C’est une belle fin d’après-midi de saison sèche, à l’heure où le sable prend une teinte orange très suave, presque rose…
Aucun signe ou indice particulier en arrivant à proximité de la concession où doit se dérouler le rituel de possession : l’inévitable poussière, des lambeaux de sacs en plastique chassés par le vent, un terrain vague d’herbes dures et de crams crams. Par-dessus le mur en banco, on entend seulement le rythme sec et sourd des calebasses, et le bruit d’une foule en mouvement, quelques cris et des sifflements joyeux. La porte d’accès est encombrée de jeunes, de curieux et c’est un va et vient incessant des visiteurs, d’amis et d’initiés, qui entrent et sortent, se congratulent et s’interpellent.
La cour de la concession est en pente légère. Dans la partie la plus plane se trouve un hangar de bois et de nattes de paille, le tanda, où sont installés trois « frappeurs » de calebasses et un joueur de godyé. Les spectateurs sont disposés autour, en arc de cercle, assis par terre ou sur des sièges sommaires en fil de nylon. Des vieux, de jeunes enfants, des mères de famille bavardes, des adolescents perchés sur le mur attendent tranquillement…Quelques femmes âgées apportent aux musiciens un seau d’eau fraîche, accompagné d’un grand pot en plastique bleu pour boire. Des paquets de cigarette sont dispersés tout autour sur les nattes.
Sur l’aire qui fait face au tanda, des hommes et des femmes commencent à danser, tantôt en ligne face aux musiciens, tantôt bondissant deux par deux dans des allers et retours vifs et spectaculaires. L’atmosphère est détendue, à la fête, les spectateurs et les danseurs s’amusent. Les enfants courent dans tous les sens. Le moment est agréable.
Nous sommes conduits auprès d’un vieillard aux yeux couverts d’un léger voile de cataracte. Il observe attentivement ce qui se passe, serre les mains de ceux qui le saluent avec respect, nous fait asseoir à ses côtés. Nous apprendrons plus tard qu’il s’agit de l’homme le plus âgé de l’assemblée. Ce n’est pas le zima, qui se révèlera être un homme grand, habillé d’un costume gris, coiffé d’une toque blanche et brodée, et parlant un peu le français.
D’autres participants vont et viennent, nous font remarquer que nous sommes en retard sur ce qui avait été prévu, mais nous accueillent avec bienveillance…Nous avions prévu d’arriver en début d’après-midi ; celle-ci touche à sa fin et l’enthousiasme initial s’est sans doute atténué progressivement. Peu importe, l’assemblée est bon enfant et heureuse de nous recevoir, les mères ont placé leurs nourrissons éberlués sur les genoux, une motocyclette traverse la cour, et les joueurs de calebasse gardent le rythme en frappant fort avec leurs baguettes et leurs doigts aux bagues retournées…
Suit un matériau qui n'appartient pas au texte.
(* ===== verification/ControlLaws.v ===== *)
(** What the control service promises its clients: resuming from a cursor is exact,
    live subscribers are sent everything in order or are told that they were
    dropped, every command is decided once and reported, and an unauthorized one
    has no effect.  All of it holds over any history [served]. *)
From S2P Require Import Prelude BTree Types ControlWire Control ControlView ControlRun ControlSafety.
From S2P Require Command Actions Plans Scheduler SwitcherTypes Switcher.
From S2P Require EngineShow Engine EngineSim EngineRun EngineSafety EngineEffect.
From S2P Require Protocol Auth.
#[local] Open Scope Z_scope.

Section laws.
Context {A : Type} `{AuthorizationHook A}.
Abbreviation service := (ControlService A).
Implicit Types self : service.
Record AutomationSubmission := mk_automation_submission {
  submission_source : AutomationSource.t;
  submission_due_ms : Z;
  submission_key : string;
  submission : CommandSubmission
}.
Module AutomationRefusalReason.
Inductive t := TickBudget (limit : nat) | Coalesced | IdentityRevoked | Aborted.
End AutomationRefusalReason.
Record AutomationRefusal := mk_refusal {
  refusal_source : AutomationSource.t;
  refusal_due_ms : Z;
  refusal_identity : AutomationIdentity;
  refusal_request : AutomationRequest;
  refusal_reason : AutomationRefusalReason.t
}.
Record AutomationMissedOccurrences := mk_missed {
  missed_id : string;
  missed_occurrence_ms : Z;
  missed : Z
}.
Record AutomationTick := mk_automation_tick {
  submitted : list AutomationSubmission;
  refusals : list AutomationRefusal;
  missed_list : list AutomationMissedOccurrences;
  tick_error : option AutomationError
}.

Record PlannedCommand := mk_planned {
  planned_source : AutomationSource.t;
  due_ms : Z;
  intent_index : nat;
  planned_command : AutomationCommand
}.
Definition refuse (reason : AutomationRefusalReason.t) (planned : PlannedCommand) : AutomationRefusal :=
  mk_refusal (planned_source planned) (due_ms planned) (identity (planned_command planned))
    (request (planned_command planned)) reason.
Definition stamp (i : AutomationIdentity) (r : AutomationRequest) : AutomationCommand := mk_command i r.

Record AutomationPlane (R : Type) := mk_plane {
  limits : AutomationLimits;
  resolver : R;
  shortcuts : ShortcutRegistry AutomationRequest;
  plane_triggers : TriggerEngine AutomationCommand;
  schedules : ScheduleSet AutomationCommand;
  go : GoEngine AutomationRequest;
  go_runs : btmap Z AutomationIdentity;
  armed : btmap AutomationBinding.t AutomationIdentity;
  presses_this_frame : nat
}.
Arguments mk_plane {R}.
Arguments limits {R}.
Arguments resolver {R}.
Arguments shortcuts {R}.
Arguments plane_triggers {R}.
Arguments schedules {R}.
Arguments go {R}.
Arguments go_runs {R}.
Arguments armed {R}.
Arguments presses_this_frame {R}.

Section plane.
Context {R : Type} `{AuthorityResolver R}.
Implicit Types self : AutomationPlane R.
(** ** Collecting a frame *)

Definition schedule_commands (fires : list (ScheduleFire AutomationCommand)) : list PlannedCommand :=
  (λ f, mk_planned (AutomationSource.Schedule (fire_id f)) (occurrence_ms f) 0
          (into_command (fire_intent f))) <$> fires.
Definition trigger_commands (fires : list (TriggerFire AutomationCommand)) : list PlannedCommand :=
  fires ≫= λ f, (λ p, mk_planned (AutomationSource.Trigger (fired_trigger f)) (scheduled_for_ms f) p.1
                        (into_command p.2)) <$> imap pair (fired_intents f).
Definition go_commands (runs : btmap Z AutomationIdentity) (fires : list (GoActionFire AutomationRequest)) :
    list PlannedCommand :=
  omap (λ f, (λ i, mk_planned (AutomationSource.Go (fire_run f) (index (fire_action f)))
                     (fire_due_ms f) 0 (mk_command i (into_command (go_intent (fire_action f))))) <$>
             bt_get (fire_run f) runs) fires.

Section collecting.
Context {R : Type} `{AuthorityResolver R}.
Implicit Types self : AutomationPlane R.

(** What automation is due to do at [now_ms], besides what the schedules [fires]: one
    command for every intent of what a trigger armed for [now_ms] or before and whose
    conditions hold, and for every action of a GO run that is due. *)
Definition planned_for (now_ms : Z) (state : ConditionContext) self
    (fires : list (ScheduleFire AutomationCommand)) : list PlannedCommand :=
  schedule_commands fires ++
  trigger_commands (due_triggers now_ms state (plane_triggers self)) ++
  go_commands (go_runs self) (due_steps now_ms (go self)).
(** All of it: one command for every schedule that is due, too. *)
Definition due_commands (now_ms : Z) (state : ConditionContext) self : list PlannedCommand :=
  planned_for now_ms state self (fire_of now_ms <$> due_at now_ms (schedules self)).
(** What a frame plans: everything that is due, but for the schedules when their
    poll fails, which it does only for want of room for their next boundaries. *)
Definition plans (now_ms : Z) (state : ConditionContext) self (l : list PlannedCommand) : Prop :=
  l ≡ₚ due_commands now_ms state self ∨
  ¬ poll_fits now_ms (schedules self) ∧ l ≡ₚ planned_for now_ms state self [].

(** The commands [l] are in the buffer or superseded. *)
Definition holds (c : Collecting) (l : list PlannedCommand) : Prop :=
  buffer_wf (buffer c) ∧ buffered (buffer c) ++ coalesced c ≡ₚ l.
Lemma client_event c target rev known s cmd s' evs :
  Client.event_target (Client.state c) = Some target →
  (∀ t, target = Some t → rev + 1 ≤ t) → in_session c rev known s →
  in_ty U64 (rev + 1) → EngineEffect.effect cmd s s' evs → show_wf s → show_wf s' →
  EngineEffect.outputs_known s' →
  ∃ c', Client.intake (Protocol.WireMessage.Event (Protocol.mk_event_message
      (Protocol.mk_cursor identity (rev + 1)) (event_for cmd s s'))) c =
    (c', Ret Client.EventApplied) ∧
    in_session c' (rev + 1) (Z.max known (rev + 1)) s' ∧
    Client.state c' = if decide (target = Some (rev + 1)) then Client.ConnectionState.Ready
                      else Client.state c.
Proof.
  intros Ht Htar [Hp Hses Hm] Hin Heff Hs Hs' Ho.
  destruct (replicates_event project identity Hidentity (Client.model c) rev known s cmd s' evs
    Hm Hin Heff Hs Hs' Ho) as (m'&ids&Hx&Hm').
  destruct (Client.session c) as [session|] eqn:Hse; [|done]. injection Hses as Hses.
  set (event := Protocol.mk_event_message _ _) in *.
  assert (Happ : Client.apply_event event c = (
    if decide (target = Some (rev + 1)) then Client.finish_sync (Client.set_model m' c)
    else Client.set_model m' c, Ret tt)).
  { unfold Client.apply_event, mbind, stm_bind, st_get. rewrite Ht.
    unfold st_lift, st_require, st_put, st_modify. rewrite (rp_cursor _ _ _ _ _ _ Hm), Hse.
    cbn [ok_or UiModel.project_revision UiModel.project_engine]. rewrite checked_in by done.
    cbn [ok_or event Protocol.cursor Protocol.cursor_revision Protocol.cursor_engine].
    rewrite decide_True by lia. rewrite decide_False.
    2: { intros [?|[?|Hd]]; [done|lia|]. destruct target as [t|]; [|done]. simpl in Hd.
         apply bool_decide_eq_true in Hd. specialize (Htar t eq_refl). lia. }
    rewrite Hp. fold event. rewrite Hx. by case_decide. }
  eexists. unfold Client.intake, mbind, stm_bind. rewrite Happ. split; [reflexivity|].
  split; [|by case_decide]. case_decide; (split; simpl; [done|by rewrite Hse; simpl; f_equal|done]).
Qed.
Lemma client_events_ready c l rev known s rev' s' :
  shown identity rev s l rev' s' → in_session c rev known s →
  Client.state c = Client.ConnectionState.Ready →
  ∃ c', intake_all (Protocol.WireMessage.Event <$> l) c = (c', Ret tt) ∧
    in_session c' rev' (Z.max known rev') s' ∧ Client.state c' = Client.ConnectionState.Ready.
Proof.
  intros Hsh. revert c known.
  induction Hsh as [rev s|rev s cmd s' evs l rev2 s2 Hin Heff Hs Hs' Ho Hsh IH];
    intros c known Hc Hr.
  { exists c. split; [done|]. rewrite Z.max_l by apply (rp_ahead _ _ _ _ _ _ (is_model _ _ _ _ Hc)).
    done. }
  destruct (client_event c None rev known s cmd s' evs) as (c1&Hx&Hc1&Hst); try done.
  { by rewrite Hr. }
  rewrite decide_False in Hst by done. destruct (IH c1 _ Hc1) as (c'&Hx'&Hc'&Hr'); [congruence|].
  exists c'. split; [|split; [|done]].
  - cbn [fmap list_fmap intake_all foldr]. unfold mbind, stm_bind. by rewrite Hx.
  - pose proof (shown_revision _ _ _ _ _ _ Hsh). by replace (Z.max known rev2) with
      (Z.max (Z.max known (rev + 1)) rev2) by lia.
Qed.
Lemma client_events_resume c l rev s rev' s' :
  shown identity rev s l rev' s' → rev < rev' → in_session c rev rev' s →
  Client.state c = Client.ConnectionState.Synchronizing Client.SyncResume rev' →
  ∃ c', intake_all (Protocol.WireMessage.Event <$> l) c = (c', Ret tt) ∧ caught_up c' rev' s'.
Proof.
  intros Hsh. revert c.
  induction Hsh as [rev s|rev s cmd s' evs l rev2 s2 Hin Heff Hs Hs' Ho Hsh IH];
    intros c Hlt Hc Hr; [lia|].
  pose proof (shown_revision _ _ _ _ _ _ Hsh) as Hrev.
  destruct (client_event c (Some rev2) rev rev2 s cmd s' evs) as (c1&Hx&Hc1&Hst); try done.
  { by rewrite Hr. }
  { intros t [= <-]. lia. }
  rewrite Z.max_l in Hc1 by lia.
  cbn [fmap list_fmap intake_all foldr]. unfold mbind, stm_bind. rewrite Hx.
  destruct (decide (rev2 = rev + 1)) as [->|Hne].
  - rewrite decide_True in Hst by done. assert (l = []) as ->.
    { apply length_zero_iff_nil. lia. }
    exists c1. split; [done|]. apply shown_empty in Hsh as [_ ->]. by split.
  - rewrite decide_False in Hst by congruence. apply IH; [lia|done|congruence].
Qed.
(* ===== verification/Guest.v ===== *)
(** Guests, [crates/features/fm-guest/src/lib.rs]: invitations, the lobby, sessions and
    their slots, mix-minus routing, and chat.

    [GuestManager] maps to the struct of the same name, one definition per method; the
    identifiers, non-zero 128-bit integers, are [Z].  A [GuestSlot] is the [Z] that
    [slot_new] accepts.  [guest_op] lists the methods that take [&mut self] and
    [guest_run] a history of calls with the answers they give. *)
From S2P Require Import Prelude BTree Floats.
#[local] Open Scope Z_scope.

(** ** Data *)

Definition MAX_GUEST_SESSIONS : nat := 8.
Definition MAX_DISPLAY_NAME_BYTES : nat := 128.
Definition MAX_CHAT_BODY_BYTES : nat := 2000.
Definition MAX_CHAT_MESSAGES : nat := 256.
Definition MAX_CHAT_GROUPS : nat := 64.
Definition MAX_CHAT_GROUP_MEMBERS : nat := MAX_GUEST_SESSIONS.
Definition MAX_REASON_BYTES : nat := 512.

Inductive GuestError :=
  | InvalidSlot (number : Z)
  | InvalidDisplayName
  | InvalidEchoReturnLoss
  | InvalidExpiry
  | InvalidReconnectWindow
  | InvitationExists
  | InvitationNotFound
  | InvitationExpired
  | InvitationConsumed
  | InvitationRevoked
  | GuestExists
  | GuestNotFound
  | LobbyEntryNotFound
  | LobbyEntryNotWaiting
  | PreflightNotReady
  | InvalidReason
  | SlotUnavailable (slot : Z)
  | SessionLimitReached
  | SessionExists
  | SessionNotFound
  | SessionAlreadyConnected
  | ReconnectExpired
  | InvalidPrivateAudience
  | ChatGroupExists
  | ChatGroupNotFound
  | ChatGroupLimitReached
  | ChatGroupEmpty
  | ChatGroupTooLarge
  | ChatParticipantNotFound
  | ChatAccessDenied
  | InvalidChatBody
  | ChatMessageExists
  | ChatMessageNotFound.

(** [GuestSlot::new]. *)
Definition slot_new (number : Z) : result GuestError Z :=
  if decide (number = 0 ∨ Z.of_nat MAX_GUEST_SESSIONS < number) then Err (InvalidSlot number)
  else Ok number.

(** [text.trim().is_empty() || text.len() > limit]. *)
Definition text_invalid (limit : nat) (text : string) : bool :=
  str_blank text || bool_decide (limit < str_len text)%nat.

Record GuestIdentity := mk_identity { guest_id : Z; display_name : string }.
Definition identity_new (id : Z) (display_name : string) : result GuestError GuestIdentity :=
  if text_invalid MAX_DISPLAY_NAME_BYTES display_name then Err InvalidDisplayName
  else Ok (mk_identity id display_name).

Module DeviceHealth.
Inductive t := Unknown | Ready | Disabled | PermissionDenied | Unavailable.
End DeviceHealth.
Module HealthSeverity.
Inductive t := Unknown | Healthy | Degraded | Unhealthy.
End HealthSeverity.
#[global] Instance DeviceHealth_eq_dec : EqDecision DeviceHealth.t.
Proof. solve_decision. Defined.
#[global] Instance HealthSeverity_eq_dec : EqDecision HealthSeverity.t.
Proof. solve_decision. Defined.

Record LatencyEchoHealth := mk_signal {
  round_trip_ms : option Z;
  echo_return_loss_db : option f32
}.
Definition signal_new (round_trip_ms : option Z) (echo_return_loss_db : option f32) :
    result GuestError LatencyEchoHealth :=
  match echo_return_loss_db with
  | Some value =>
      if negb (is_finite value) || SFltb value (f32_of_Z 0) then Err InvalidEchoReturnLoss
      else Ok (mk_signal round_trip_ms echo_return_loss_db)
  | None => Ok (mk_signal round_trip_ms echo_return_loss_db)
  end.
Definition latency_severity (self : LatencyEchoHealth) : HealthSeverity.t :=
  match round_trip_ms self with
  | None => HealthSeverity.Unknown
  | Some value =>
      if decide (value ≤ 150) then HealthSeverity.Healthy
      else if decide (value ≤ 300) then HealthSeverity.Degraded
      else HealthSeverity.Unhealthy
  end.
Definition echo_severity (self : LatencyEchoHealth) : HealthSeverity.t :=
  match echo_return_loss_db self with
  | None => HealthSeverity.Unknown
  | Some value =>
      if SFleb (f32_of_Z 35) value then HealthSeverity.Healthy
      else if SFleb (f32_of_Z 20) value then HealthSeverity.Degraded
      else HealthSeverity.Unhealthy
  end.
Definition combine_health (left right : HealthSeverity.t) : HealthSeverity.t :=
  if decide (left = HealthSeverity.Unhealthy ∨ right = HealthSeverity.Unhealthy)
  then HealthSeverity.Unhealthy
  else if decide (left = HealthSeverity.Degraded ∨ right = HealthSeverity.Degraded)
  then HealthSeverity.Degraded
  else if decide (left = HealthSeverity.Healthy ∨ right = HealthSeverity.Healthy)
  then HealthSeverity.Healthy
  else HealthSeverity.Unknown.
Definition severity (self : LatencyEchoHealth) : HealthSeverity.t :=
  combine_health (latency_severity self) (echo_severity self).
Les danses se ralentissent. On perçoit une sorte d’hésitation sur ce qui va suivre…Apparent désordre car chacun trace son chemin et installe peu à peu le décor.
Nous demandons à voir les « Holeys ». La question est large : « Comment demande-t-on aux génies de venir ? ». Silence prudent mais le regard du zima montre que la question est comprise…
L’usage est bien établi : quelques billets FCFA circulent, la demande formulée passe de l’un à l’autre, l’assemblée prend connaissance de notre attente et signifie une sorte d’accord tacite, les joueurs de calebasse redoublent de bruit en accélérant la cadence et en frappant fort.
Après un certain temps un homme apporte un petit flacon de parfum au vieillard qui nous a reçus. Ce dernier marmonne quelques phrases incompréhensibles au-dessus du flacon, en respire l’odeur et se lève pour projeter quelques gouttes au centre de l’aire de danse. Lorsqu’il rejoint sa chaise, un cercle d’hommes et de femmes (la plupart sont les danseurs qui s’amusaient lorsque nous sommes arrivés) se met en mouvement, formant un cercle imparfait devant nous, et se mettent à tourner tranquillement dans le sens inverse des aiguilles d’une montre.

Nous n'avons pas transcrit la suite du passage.